En Médicos del Mundo así lo entendemos. Si queremos que se expongan para garantizar que nuestras despensas estén llenas es necesario que reciban un trato digno, recursos de alojamiento y medidas de protección, así como asegurar sus medios de vida. Por eso trabajamos desde hace 30 años por el derecho a la salud de todas las personas, especialmente de los que caminan al borde del sistema. Cada semana, al terminar sus extensas jornadas laborales, los equipos de la organización se desplazan a los asentamientos informales para compartir con estas personas apoyo y preocupaciones. Me caliento las manos con el té que Mohamed nos ha preparado hoy, tras ocho horas bajo el plástico de los invernaderos, ahora bajo el plástico de su chabola.
-¿Eres feliz Mohamed? — pregunta siempre inoportuna.
-No. La verdad es que no, no me esperaba vivir bajo estas condiciones en ningún momento — espeta.
- ¿Volverías a migrar?
-No. Venía en busca de una vida mejor y un futuro, y mira, esto para mí no es un futuro, es un desastre. Hoy me hubiera quedado en mi país — se resigna Mohamed en una chabola fría, iluminada con una vela azul que se consume al compás del silbido de la olla que ha puesto para cenar esta noche: carne, patatas, zanahoria y cebolla, porque algo caliente habrá que comer al día.

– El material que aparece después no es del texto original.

(** The three objects that the loop over the attempts fills. *)
Record LetterCounts := {
  letterErrorCounts : object Z;
  letterOkCounts : object Z;
  confusionMap : object (object Z)
}.

Definition noCounts : LetterCounts :=
  {| letterErrorCounts := []; letterOkCounts := []; confusionMap := [] |}.

(** The body of the loop at one position, [t] being the target character. *)
Definition countPosition (t : ascii) (u : option ascii) (c : LetterCounts)
  : LetterCounts :=
  if same_char (Some t) u then
    {| letterErrorCounts := letterErrorCounts c;
       letterOkCounts := set (letterOkCounts c) t (get_or_0 (letterOkCounts c) t + 1)%Z;
       confusionMap := confusionMap c |}
  else
    {| letterErrorCounts :=
         set (letterErrorCounts c) t (get_or_0 (letterErrorCounts c) t + 1)%Z;
       letterOkCounts := letterOkCounts c;
       confusionMap :=
         match u with
         | Some uc =>
             let inner := match get (confusionMap c) t with
                          | Some o => o
                          | None => []
                          end in
             set (confusionMap c) t (set inner uc (get_or_0 inner uc + 1)%Z)
         | None => confusionMap c
         end |}.

Definition countAttempt (c : LetterCounts) (item : Attempt) : LetterCounts :=
  let target := toLowerCase (word item) in
  let typed := toLowerCase (input item) in
  let maxLen := Nat.max (String.length target) (String.length typed) in
  fold_left
    (fun c i =>
       match char_at target i with
       | Some t => countPosition t (char_at typed i) c
       | None => c
       end)
    (seq 0 maxLen) c.

Definition countLetters (all : list Attempt) : LetterCounts :=
  fold_left countAttempt all noCounts.

(** The confusion patterns of one target letter: its two most frequent
    mistaken letters. *)
Definition patternsOf (cm : object (object Z)) (target : ascii)
  : list ConfusionPattern :=
  match get cm target with
  | None => []
  | Some inner =>
      let mistakenAs := slice_first 2 (sort_desc snd (entries inner)) in
      flat_map
        (fun e =>
           let withLetter := fst e in
           if Ascii.eqb withLetter target then []
           else [{| confuses := withLetter; with_ := target;
                    frequency := get_or_0 inner withLetter |}])
        mistakenAs
  end.

Definition messages (state : EmotionalState) : list string :=
  match state with
  | excelling =>
      ["🌟 Outstanding work! You're a typing superstar!";
       "🚀 Incredible progress! Keep up the amazing effort!";
       "🏆 You're mastering these letters beautifully!"]
  | confident =>
      ["💪 Great job! You're doing really well!";
       "⭐ Nice progress! Keep practicing!";
       "🎯 You're on the right track!"]
  | challenged =>
      ["🌈 You're learning and improving every day!";
       "💝 Keep going! Every practice helps!";
       "🌱 You're making steady progress!"]
  | struggling =>
      ["💙 Learning takes time - you're doing great!";
       "🌟 Every attempt makes you stronger!";
       "🤗 It's okay to find this challenging - keep trying!"]
  | frustrated =>
      ["💝 Take a break if needed - you're doing your best!";
       "🌈 Remember, progress isn't always linear!";
       "🫂 You're working hard, and that's what matters!"]
  end%string.

Definition getEncouragementMessage (r : number) (state : EmotionalState)
    (accuracy : Z) : option string :=
  let stateMessages := messages state in
  nth_error stateMessages
    (Z.to_nat (Math_floor (mul r (of_nat (List.length stateMessages))))).

(** The quantities that [analyzeResultsLocally] derives from the attempts.
    Its local values [overallAccuracy], [avgTimeSpent], [totalHesitations]
    and [avgHesitations] are [accuracyPercent], [meanTimeSpent],
    [sumHesitations] and [meanHesitations] here, the names themselves being
    those of the fields of the result. *)
Definition correctWords (all : list Attempt) : nat :=
  List.length (filter correct all).

Definition accuracyPercent (all : list Attempt) : Z :=
  if (0 <? List.length all)%nat
  then Math_round (mul (div (of_nat (correctWords all)) (of_nat (List.length all))) 100)
  else 0%Z.

Definition meanTimeSpent (all : list Attempt) : number :=
  if (0 <? List.length all)%nat
  then div (sum_by (timeSpent_or 0) all) (of_nat (List.length all))
  else 0%Q.

Definition sumHesitations (all : list Attempt) : number :=
  sum_by hesitations_or_0 all.

Definition meanHesitations (all : list Attempt) : number :=
  if (0 <? List.length all)%nat
  then div (sumHesitations all) (of_nat (List.length all))
  else 0%Q.

(** Severity and emotional state as the accuracy alone gives them. *)
Definition severityOf (accuracy : Z) : Severity :=
  if (accuracy <? 60)%Z then severe
  else if (accuracy <? 80)%Z then moderate
  else mild.

Definition baseEmotionalState (accuracy : Z) : EmotionalState :=
  if (accuracy <? 60)%Z then struggling
  else if (accuracy <? 80)%Z then challenged
  else if (90 <=? accuracy)%Z then excelling
  else confident.

Definition emotionalStateOf (accuracy : Z) (avgHes avgTime : number)
  : EmotionalState :=
  if ltb lit_2_5 avgHes || ltb 7000 avgTime then frustrated
  else baseEmotionalState accuracy.

Definition when (b : bool) (msgs : list string) : list string :=
  if b then msgs else [].

Definition recommendationsOf (problematic : list ascii)
    (patterns : list ConfusionPattern) (accuracy : Z)
    (avgHes avgTime : number) : list string :=
  List.concat
    [ when (0 <? List.length problematic)%nat
        [("🎯 Focus practice on these letters: " ++
          toUpperCase (join ", " (map char_string (slice_first 5 problematic))))%string];
      when (0 <? List.length patterns)%nat
        [("🔄 Work on distinguishing: " ++
          toUpperCase
            (join ", "
               (map (fun p => char_string (confuses p) ++ "/" ++ char_string (with_ p))
                    (slice_first 3 patterns))))%string];
      when (ltb 2 avgHes)
        ["⏸️ Use visual letter cards to reduce hesitation";
         "💝 Practice in shorter, more frequent sessions"]%string;
      (if (90 <=? accuracy)%Z
       then ["🌟 Excellent progress! Ready for more challenging words"]
       else when (accuracy <? 70)%Z
              ["🌱 Start with simpler 3-letter words for confidence";
               "👁️ Use multisensory techniques (trace letters while saying them)"])%string;
      (if ltb 7000 avgTime
       then ["🐢 Take time to sound out each letter - no rush!"]
       else when (ltb avgTime 3000)
              ["⚡ Great speed! Focus on accuracy next"])%string ].

Definition recentAccuracyOf (all : list Attempt) : number :=
  let last5 := slice_last 5 all in
  if (0 <? List.length last5)%nat
  then mul (div (of_nat (List.length (filter correct last5)))
                (of_nat (List.length last5))) 100
  else 0%Q.

Definition analyzeResultsLocally (r : number) (all : list Attempt) : AnalysisResult :=
  let accuracy := accuracyPercent all in
  let counts := countLetters all in
  let avgTime := meanTimeSpent all in
  let avgHes := meanHesitations all in
  let problematic :=
    sort_desc (get_or_0 (letterErrorCounts counts)) (keys (letterErrorCounts counts)) in
  let strong :=
    sort_desc (get_or_0 (letterOkCounts counts))
      (filter (fun l => (get_or_0 (letterErrorCounts counts) l <=?
                         get_or_0 (letterOkCounts counts) l)%Z)
              (keys (letterOkCounts counts))) in
  let patterns :=
    flat_map (patternsOf (confusionMap counts)) (keys (confusionMap counts)) in
  let state := emotionalStateOf accuracy avgHes avgTime in
  let recent := recentAccuracyOf all in
  {| problematicLetters := problematic;
     confusionPatterns := patterns;
     strengths := strong;
     overallAccuracy := accuracy;
     recommendations := recommendationsOf problematic patterns accuracy avgHes avgTime;
     severity := severityOf accuracy;
     emotionalState := state;
     performanceMetrics :=
       {| avgTimeSpent := Math_round avgTime;
          totalHesitations := sumHesitations all;
          avgHesitations := toFixed1 avgHes;
          isImproving := ltb (inject_Z accuracy) recent;
          recentAccuracy := Math_round recent |};
     encouragement := getEncouragementMessage r state accuracy |}.

(** *** Values of a request body

    The histories that reach the engine come from the JSON body of a
    request: any JSON value, or nothing.  A value is taken as far as the
    code looks at it: its truth value, its [length] and, for an array, its
    entries.  A string is given by its length, an object that is not an
    array by its [length] property.  An entry of an array is [null], on
    which reading a field throws, or it is read field by field like an
    attempt (a number, a string or a boolean has none of the fields and
    reads as the attempt without fields; the fields have the types that the
    game sends). *)
Inductive entry :=
| NullEntry
| Given (a : Attempt).

(** The [length] property of an object: absent, a number, or a value of
    another type, which [<] converts to a number ([None] when the
    conversion gives [NaN]) and which [===] never finds equal to [0]. *)
Inductive property :=
| Absent
| NumberValue (x : number)
| OtherValue (toNumber : option number).

Inductive history :=
| Undefined
| Null
| Boolean (b : bool)
| Number (x : number)
| Text (units : nat)
| Array (items : list entry)
| Object (lengthProperty : property).

(** The truth value of a value: [undefined], [null], [false], [0] and the
    empty string are falsy. *)
Definition truthy (v : history) : bool :=
  match v with
  | Undefined | Null => false
  | Boolean b => b
  | Number x => negb (Qeq_bool x 0)
  | Text units => negb (units =? 0)%nat
  | Array _ | Object _ => true
  end.

(** [v.length]: a [TypeError] on [undefined] and [null]. *)
Definition lengthOf (v : history) : outcome property :=
  match v with
  | Undefined | Null => Thrown TypeError
  | Boolean _ | Number _ => Returned Absent
  | Text units => Returned (NumberValue (of_nat units))
  | Array items => Returned (NumberValue (of_nat (List.length items)))
  | Object p => Returned p
  end.

(** [p < bound] and [p === 0]. *)
Definition below (p : property) (bound : number) : bool :=
  match p with
  | NumberValue x | OtherValue (Some x) => ltb x bound
  | Absent | OtherValue None => false
  end.


(** The entries of an array as attempts, when none of them is [null]. *)
Fixpoint attemptsOf (items : list entry) : option (list Attempt) :=
  match items with
  | [] => Some []
  | NullEntry :: _ => None
  | Given a :: rest =>
      match attemptsOf rest with
      | Some l => Some (a :: l)
      | None => None
      end
  end.

(** A callback that reads a field of every entry ([r => r.correct],
    [item => item.word]) throws a [TypeError] at a [null] entry. *)
Definition readEntries (items : list entry) : outcome (list Attempt) :=
  match attemptsOf items with
  | Some l => Returned l
  | None => Thrown TypeError
  end.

A Mohamed le incomoda no haberse arreglado la barba y peinado para la entrevista. Uno tiene el derecho a gustarse, a quererse y dar lo mejor de sí mismo incluso para denunciar que tus medios de vida no son dignos, que no se respetan los derechos más fundamentales de las personas. Se disculpa apuntando que viviendo bajo estas circunstancias uno no tiene ánimo de cuidarse más. Los cuadros colgados en la chabola de Mohamed, sostenidos sobre una sábana que hace de pared, no parecen sin embargo achantar a este marroquí, quien tiene una dignidad repleta de resistencia. Hay momentos en los que se pierde y la capacidad de adaptarse es en sí una victoria. Resistir y denunciar, como hace Mohamed, es la victoria de gente valiente que alza la voz para cambiar la situación de miles de personas. La de hoy, Día Internacional del Migrante, y la de los que vendrán, porque seguirán llegando, porque la historia de la humanidad es la historia de personas que se mueven.